━━ MATERIAL SUPPLIED

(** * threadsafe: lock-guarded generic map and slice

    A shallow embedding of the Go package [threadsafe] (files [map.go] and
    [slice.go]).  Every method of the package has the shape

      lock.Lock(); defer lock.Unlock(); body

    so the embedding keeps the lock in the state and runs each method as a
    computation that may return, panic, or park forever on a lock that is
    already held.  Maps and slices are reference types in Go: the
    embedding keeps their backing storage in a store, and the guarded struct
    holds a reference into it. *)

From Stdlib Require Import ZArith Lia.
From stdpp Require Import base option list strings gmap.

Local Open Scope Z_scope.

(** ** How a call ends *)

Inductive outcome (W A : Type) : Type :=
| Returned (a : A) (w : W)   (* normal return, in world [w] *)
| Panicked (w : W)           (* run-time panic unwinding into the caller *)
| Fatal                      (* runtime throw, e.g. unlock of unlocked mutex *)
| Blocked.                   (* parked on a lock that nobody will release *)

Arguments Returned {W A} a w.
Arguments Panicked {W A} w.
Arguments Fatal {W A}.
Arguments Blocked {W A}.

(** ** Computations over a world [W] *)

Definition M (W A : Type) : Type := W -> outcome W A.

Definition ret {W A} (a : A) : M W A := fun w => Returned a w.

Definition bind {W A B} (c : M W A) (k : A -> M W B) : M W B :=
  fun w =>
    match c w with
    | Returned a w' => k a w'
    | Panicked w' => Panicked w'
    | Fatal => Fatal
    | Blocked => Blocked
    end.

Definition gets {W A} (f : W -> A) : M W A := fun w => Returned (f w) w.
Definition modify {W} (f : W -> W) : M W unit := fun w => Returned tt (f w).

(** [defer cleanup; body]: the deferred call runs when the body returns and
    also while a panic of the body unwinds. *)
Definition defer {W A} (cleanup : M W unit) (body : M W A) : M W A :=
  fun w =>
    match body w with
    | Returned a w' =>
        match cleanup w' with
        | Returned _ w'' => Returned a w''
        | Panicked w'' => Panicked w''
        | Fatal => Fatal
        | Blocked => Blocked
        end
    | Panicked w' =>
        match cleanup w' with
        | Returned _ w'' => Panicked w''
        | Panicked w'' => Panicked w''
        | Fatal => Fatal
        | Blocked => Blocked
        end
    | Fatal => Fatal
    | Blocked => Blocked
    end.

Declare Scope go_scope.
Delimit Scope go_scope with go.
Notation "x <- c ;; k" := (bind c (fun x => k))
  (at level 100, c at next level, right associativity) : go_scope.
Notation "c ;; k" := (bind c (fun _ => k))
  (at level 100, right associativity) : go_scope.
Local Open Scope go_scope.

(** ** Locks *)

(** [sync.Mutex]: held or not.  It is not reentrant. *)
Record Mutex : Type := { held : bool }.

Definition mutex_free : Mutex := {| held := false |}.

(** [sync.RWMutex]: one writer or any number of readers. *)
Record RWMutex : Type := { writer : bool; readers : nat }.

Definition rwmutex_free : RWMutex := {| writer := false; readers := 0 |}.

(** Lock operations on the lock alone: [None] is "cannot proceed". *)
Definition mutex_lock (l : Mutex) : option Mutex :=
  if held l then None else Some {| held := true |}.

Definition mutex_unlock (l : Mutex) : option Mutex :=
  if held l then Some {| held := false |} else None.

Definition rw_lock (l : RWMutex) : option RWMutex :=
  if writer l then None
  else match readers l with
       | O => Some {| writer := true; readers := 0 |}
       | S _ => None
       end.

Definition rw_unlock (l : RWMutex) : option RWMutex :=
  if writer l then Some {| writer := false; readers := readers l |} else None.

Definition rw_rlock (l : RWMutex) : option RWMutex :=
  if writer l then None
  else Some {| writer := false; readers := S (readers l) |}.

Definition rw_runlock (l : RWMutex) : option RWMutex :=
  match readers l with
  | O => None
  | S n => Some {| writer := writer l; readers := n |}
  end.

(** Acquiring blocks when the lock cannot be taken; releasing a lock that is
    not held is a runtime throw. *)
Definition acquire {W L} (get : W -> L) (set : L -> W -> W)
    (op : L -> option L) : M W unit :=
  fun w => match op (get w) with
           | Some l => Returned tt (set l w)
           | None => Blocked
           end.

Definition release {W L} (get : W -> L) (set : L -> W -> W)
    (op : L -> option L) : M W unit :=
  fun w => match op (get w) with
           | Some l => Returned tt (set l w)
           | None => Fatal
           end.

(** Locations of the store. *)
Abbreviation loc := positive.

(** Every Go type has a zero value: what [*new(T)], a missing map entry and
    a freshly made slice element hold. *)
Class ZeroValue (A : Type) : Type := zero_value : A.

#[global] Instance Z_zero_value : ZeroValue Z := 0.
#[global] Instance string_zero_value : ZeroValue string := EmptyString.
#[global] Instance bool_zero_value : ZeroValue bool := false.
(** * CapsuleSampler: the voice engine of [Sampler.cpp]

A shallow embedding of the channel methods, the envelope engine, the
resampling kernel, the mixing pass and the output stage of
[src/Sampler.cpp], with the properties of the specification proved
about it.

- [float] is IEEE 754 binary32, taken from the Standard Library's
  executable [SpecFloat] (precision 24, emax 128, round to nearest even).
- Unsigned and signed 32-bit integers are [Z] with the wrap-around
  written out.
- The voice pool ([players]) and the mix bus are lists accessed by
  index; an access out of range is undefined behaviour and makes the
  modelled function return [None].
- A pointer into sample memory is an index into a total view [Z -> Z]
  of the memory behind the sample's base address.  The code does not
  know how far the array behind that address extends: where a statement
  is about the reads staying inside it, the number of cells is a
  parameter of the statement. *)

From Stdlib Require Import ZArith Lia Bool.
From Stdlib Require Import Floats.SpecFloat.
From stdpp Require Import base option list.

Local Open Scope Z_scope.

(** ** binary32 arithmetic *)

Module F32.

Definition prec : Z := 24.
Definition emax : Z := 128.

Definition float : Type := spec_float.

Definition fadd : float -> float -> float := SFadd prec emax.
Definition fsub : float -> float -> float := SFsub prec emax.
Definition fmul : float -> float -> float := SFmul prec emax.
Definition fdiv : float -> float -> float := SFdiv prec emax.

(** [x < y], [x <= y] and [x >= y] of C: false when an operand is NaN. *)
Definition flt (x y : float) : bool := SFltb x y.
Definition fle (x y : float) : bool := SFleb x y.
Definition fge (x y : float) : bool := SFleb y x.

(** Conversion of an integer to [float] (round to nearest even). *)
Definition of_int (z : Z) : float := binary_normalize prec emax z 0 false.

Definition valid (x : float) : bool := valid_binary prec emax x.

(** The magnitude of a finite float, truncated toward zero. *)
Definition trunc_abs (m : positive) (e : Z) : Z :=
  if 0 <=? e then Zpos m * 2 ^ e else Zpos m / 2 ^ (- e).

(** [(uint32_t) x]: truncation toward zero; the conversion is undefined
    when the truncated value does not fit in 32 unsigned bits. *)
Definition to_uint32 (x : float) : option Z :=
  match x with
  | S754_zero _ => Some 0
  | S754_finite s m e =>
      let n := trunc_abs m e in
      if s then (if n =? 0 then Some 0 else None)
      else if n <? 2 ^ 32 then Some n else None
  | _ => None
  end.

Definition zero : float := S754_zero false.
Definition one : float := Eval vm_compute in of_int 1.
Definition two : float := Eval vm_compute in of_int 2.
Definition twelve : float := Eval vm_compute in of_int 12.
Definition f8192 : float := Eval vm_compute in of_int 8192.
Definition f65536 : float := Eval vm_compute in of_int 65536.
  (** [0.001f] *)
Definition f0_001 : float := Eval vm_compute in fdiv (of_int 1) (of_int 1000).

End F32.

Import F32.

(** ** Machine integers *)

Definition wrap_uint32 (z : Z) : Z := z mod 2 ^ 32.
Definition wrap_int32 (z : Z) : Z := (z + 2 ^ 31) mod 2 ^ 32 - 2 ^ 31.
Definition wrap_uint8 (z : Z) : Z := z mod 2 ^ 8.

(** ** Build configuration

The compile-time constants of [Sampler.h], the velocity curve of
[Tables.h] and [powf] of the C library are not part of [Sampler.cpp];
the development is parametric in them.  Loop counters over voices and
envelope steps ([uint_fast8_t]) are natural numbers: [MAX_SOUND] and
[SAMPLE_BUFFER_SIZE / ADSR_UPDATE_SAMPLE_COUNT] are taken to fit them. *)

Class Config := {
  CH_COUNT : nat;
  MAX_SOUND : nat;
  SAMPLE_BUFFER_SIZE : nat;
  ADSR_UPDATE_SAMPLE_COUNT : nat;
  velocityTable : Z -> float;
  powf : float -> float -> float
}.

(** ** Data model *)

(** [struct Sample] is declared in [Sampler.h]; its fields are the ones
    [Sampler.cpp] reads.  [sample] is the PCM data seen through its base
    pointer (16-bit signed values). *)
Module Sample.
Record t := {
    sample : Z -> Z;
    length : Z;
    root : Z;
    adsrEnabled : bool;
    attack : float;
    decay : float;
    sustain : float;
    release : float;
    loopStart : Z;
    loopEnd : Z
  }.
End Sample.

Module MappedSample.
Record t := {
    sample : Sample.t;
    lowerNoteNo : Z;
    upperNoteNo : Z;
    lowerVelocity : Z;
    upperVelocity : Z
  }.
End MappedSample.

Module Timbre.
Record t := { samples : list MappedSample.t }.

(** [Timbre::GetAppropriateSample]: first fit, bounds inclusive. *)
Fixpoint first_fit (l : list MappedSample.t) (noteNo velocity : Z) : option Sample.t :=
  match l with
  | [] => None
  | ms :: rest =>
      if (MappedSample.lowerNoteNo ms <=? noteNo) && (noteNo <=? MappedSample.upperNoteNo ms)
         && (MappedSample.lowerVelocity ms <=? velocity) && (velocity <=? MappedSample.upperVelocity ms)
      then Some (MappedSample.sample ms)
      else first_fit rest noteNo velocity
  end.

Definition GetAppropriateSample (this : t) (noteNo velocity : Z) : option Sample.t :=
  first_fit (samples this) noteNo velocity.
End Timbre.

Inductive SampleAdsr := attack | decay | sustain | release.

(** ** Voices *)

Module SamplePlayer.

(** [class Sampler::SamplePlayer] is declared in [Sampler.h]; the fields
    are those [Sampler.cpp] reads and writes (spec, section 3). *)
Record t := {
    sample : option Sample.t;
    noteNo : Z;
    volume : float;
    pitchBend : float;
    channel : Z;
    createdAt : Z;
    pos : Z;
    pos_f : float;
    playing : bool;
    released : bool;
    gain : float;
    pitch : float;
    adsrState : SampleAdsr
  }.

━━━━

▸ **DIRECTIONS FOR THIS TASK**:
All lines from the top of the data through the line containing "From Stdlib Require Import ZArith Lia." need to be retyped exactly, and nothing more.

▸ **RESPONSE AREA**:
(** * threadsafe: lock-guarded generic map and slice

    A shallow embedding of the Go package [threadsafe] (files [map.go] and
    [slice.go]).  Every method of the package has the shape

      lock.Lock(); defer lock.Unlock(); body

    so the embedding keeps the lock in the state and runs each method as a
    computation that may return, panic, or park forever on a lock that is
    already held.  Maps and slices are reference types in Go: the
    embedding keeps their backing storage in a store, and the guarded struct
    holds a reference into it. *)

From Stdlib Require Import ZArith Lia.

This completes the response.